Source material START
(** X11.  The query points are processed one after the other and
    independently: when the calls on two arrays of query points succeed, the
    call on their concatenation returns the rows of the first call followed by
    those of the second, with the same circumcenters. *)
Theorem interpolate_displacements_concat :
  forall (scipy : SciPy)
         (relaxed unrelaxed qs1 qs2 pristine_cell P1 U1 cu1 cr1 P2 U2 cu2 cr2
            : list (list R)),
    interpolate_displacements relaxed unrelaxed qs1 pristine_cell
      = Some (P1, U1, cu1, cr1) ->
    interpolate_displacements relaxed unrelaxed qs2 pristine_cell
      = Some (P2, U2, cu2, cr2) ->
    interpolate_displacements relaxed unrelaxed (qs1 ++ qs2) pristine_cell
      = Some (P1 ++ P2, U1 ++ U2, cu1, cr1) /\
    cu2 = cu1 /\ cr2 = cr1.
Proof.
  intros scipy relaxed unrelaxed qs1 qs2 cell P1 U1 cu1 cr1 P2 U2 cu2 cr2.
  unfold interpolate_displacements, interpolate_displacements_run.
  destruct (prepare relaxed unrelaxed qs1 cell) as [ctx|e] eqn:Hp1; [|discriminate].
  destruct (prepare relaxed unrelaxed qs2 cell) as [ctx2|e] eqn:Hp2; [|discriminate].
  destruct (prepare_inv _ _ _ _ _ Hp1) as [_ [_ [Hs1 [_ [_ [_ [Hw1 _]]]]]]].
  destruct (prepare_inv _ _ _ _ _ Hp2) as [_ [_ [Hs2 [_ [_ [_ [Hw2 _]]]]]]].
  assert (E : ctx2 = ctx).
  { pose proof (prepare_queries _ _ _ _ _ _ Hp1 Hs2 Hw2) as Hp. congruence. }
  subst ctx2.
  assert (Hp : prepare relaxed unrelaxed (qs1 ++ qs2) cell = Ok ctx).
  { apply (prepare_queries _ _ _ _ _ _ Hp1).
    - apply Nat.eqb_neq. apply Nat.eqb_neq in Hs1. unfold size, nrows, ncols in *.
      destruct qs1 as [|q qs1]; [simpl in Hs1; lia|].
      cbn [app hd length] in *. rewrite length_app. nia.
    - unfold width_is in *. rewrite forallb_app, Hw1, Hw2. reflexivity. }
  intros H1 H2.
  rewrite Hp, fold_left_app.
  rewrite (query_loop_from ctx qs2 (fold_left (loop_body ctx) qs1 initial_state)).
  revert H1 H2.
  set (st1 := fold_left (loop_body ctx) qs1 initial_state).
  set (st2 := fold_left (loop_body ctx) qs2 initial_state).
  cbn [interpolated_pristine interpolated_unrelaxed fst].
  destruct (interpolated_pristine st1) as [|p1 ps1]; [discriminate|].
  destruct (interpolated_unrelaxed st1) as [|u1 us1]; [discriminate|].
  destruct (interpolated_pristine st2) as [|p2 ps2]; [discriminate|].
  destruct (interpolated_unrelaxed st2) as [|u2 us2]; [discriminate|].
  cbn [is_nil orb app fst]. intros H1 H2. inversion H1; inversion H2; subst.
  auto.
Qed.

Lemma interpolate_displacements_concat_witness :
  exists P U cu cr,
    @interpolate_displacements scipy_stub
      example_points example_points [[0; 0]] example_cell = Some (P, U, cu, cr) /\
    @interpolate_displacements scipy_stub
      example_points example_points ([[0; 0]] ++ [[0; 0]]) example_cell
      = Some (P ++ P, U ++ U, cu, cr).
Proof.
  destruct example_queries as [ctx [Hctx [[r Hok] _]]].
  assert (Hctx1 : @prepare scipy_stub example_points example_points [[0; 0]] example_cell
                  = Ok ctx).
  { apply (prepare_queries _ _ _ _ _ _ Hctx); reflexivity. }
  assert (Hcall : exists P U cu cr,
             @interpolate_displacements scipy_stub
               example_points example_points [[0; 0]] example_cell
             = Some (P, U, cu, cr)).
  { unfold interpolate_displacements, interpolate_displacements_run.
    rewrite Hctx1, (query_loop_state scipy_stub_keeps_rows).
    unfold results. cbn [flat_map]. rewrite Hok. destruct r as [p0 u0].
    cbn. do 4 eexists. reflexivity. }
  destruct Hcall as [P [U [cu [cr Hcall]]]].
  exists P, U, cu, cr. split; [exact Hcall|].
  apply (interpolate_displacements_concat scipy_stub _ _ _ _ _ _ _ _ _ _ _ _ _
           Hcall Hcall).
Defined.

End InterpolationFacts.

(** ** The primitive cell *)

Module PrimitiveCellFacts.
Import Numpy RealArrays VoronoiAnalyzer VoronoiFacts WassersteinFacts.

(** X12.  A result of [get_primitive_voronoi_cell] comes from the tessellation
    of the nine lattice points [x a1 + y a2], [x, y] in [{-1, 0, 1}]: the
    point number 4 is the origin, and the result is the list of the vertices
    of its region, or [None] when that region is unbounded (has the vertex
    index [-1]). *)
Theorem primitive_cell_origin_region :
  forall (scipy : SciPy) (a1x a1y a2x a2y : R) (result : option (list (list R))),
    get_primitive_voronoi_cell [[a1x; a1y]; [a2x; a2y]] = Ok result ->
    exists pts vor r region,
      matmul grid_points [[a1x; a1y]; [a2x; a2y]] = Ok pts /\
      length pts = 9%nat /\
      (forall p, In p pts <->
         exists x y, In x [-1; 0; 1]%Z /\ In y [-1; 0; 1]%Z /\
                     p = [0 + IZR x * a1x + IZR y * a2x; 0 + IZR x * a1y + IZR y * a2y]) /\
      nth 0 (nth 4 pts []) 0 = 0 /\ nth 1 (nth 4 pts []) 0 = 0 /\
      Voronoi pts = Ok vor /\
      nth_error (point_region vor) 4 = Some r /\
      nth_error (regions vor) r = Some region /\
      match result with
      | Some cell => ~ In (-1)%Z region /\ take_int (vertices vor) region = Ok cell
      | None => In (-1)%Z region
      end.
Proof.
  intros scipy a1x a1y a2x a2y result.
  destruct (lattice_points_grid a1x a1y a2x a2y) as [pts [Hm [Hlen [H4 Hall]]]].
  intros Hcall.
  unfold get_primitive_voronoi_cell, get_primitive_voronoi_cell_try in Hcall.
  rewrite Hm in Hcall. cbn [py_bind] in Hcall.
  destruct (Voronoi pts) as [vor|e] eqn:Hv; cbn [py_bind] in Hcall; [|discriminate].
  unfold index in Hcall.
  destruct (nth_error (point_region vor) 4) as [r|] eqn:Hr;
    cbn [of_option py_bind] in Hcall; [|discriminate].
  destruct (nth_error (regions vor) r) as [region|] eqn:Hreg;
    cbn [of_option py_bind] in Hcall; [|discriminate].
  exists pts, vor, r, region.
  split; [exact Hm|]. split; [exact Hlen|]. split; [exact Hall|].
  split; [rewrite H4; cbn [nth]; ring|]. split; [rewrite H4; cbn [nth]; ring|].
  split; [exact Hv|]. split; [exact Hr|]. split; [exact Hreg|].
  destruct (existsb (Z.eqb (-1)) region) eqn:Hex; cbn [negb] in Hcall.
  - inversion Hcall; subst.
    apply existsb_exists in Hex as [z [Hz Ez]]. apply Z.eqb_eq in Ez. now subst.
  - assert (Hnot : ~ In (-1)%Z region).
    { intros Hin. apply not_true_iff_false in Hex. apply Hex.
      apply existsb_exists. exists (-1)%Z. split; [exact Hin|reflexivity]. }
    destruct (take_int (vertices vor) region) as [cell|e] eqn:Ht;
      cbn [py_bind] in Hcall; [|discriminate].
    inversion Hcall; subst. split; [exact Hnot|reflexivity].
Qed.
Source material END
_Problem:_ Pick out and copy the lines of the entries that hold the string "intros".

_Result below:_
  intros scipy relaxed unrelaxed qs1 qs2 cell P1 U1 cu1 cr1 P2 U2 cu2 cr2.
  intros H1 H2.
  cbn [is_nil orb app fst]. intros H1 H2. inversion H1; inversion H2; subst.
  intros scipy a1x a1y a2x a2y result.
  intros Hcall.
    { intros Hin. apply not_true_iff_false in Hex. apply Hex.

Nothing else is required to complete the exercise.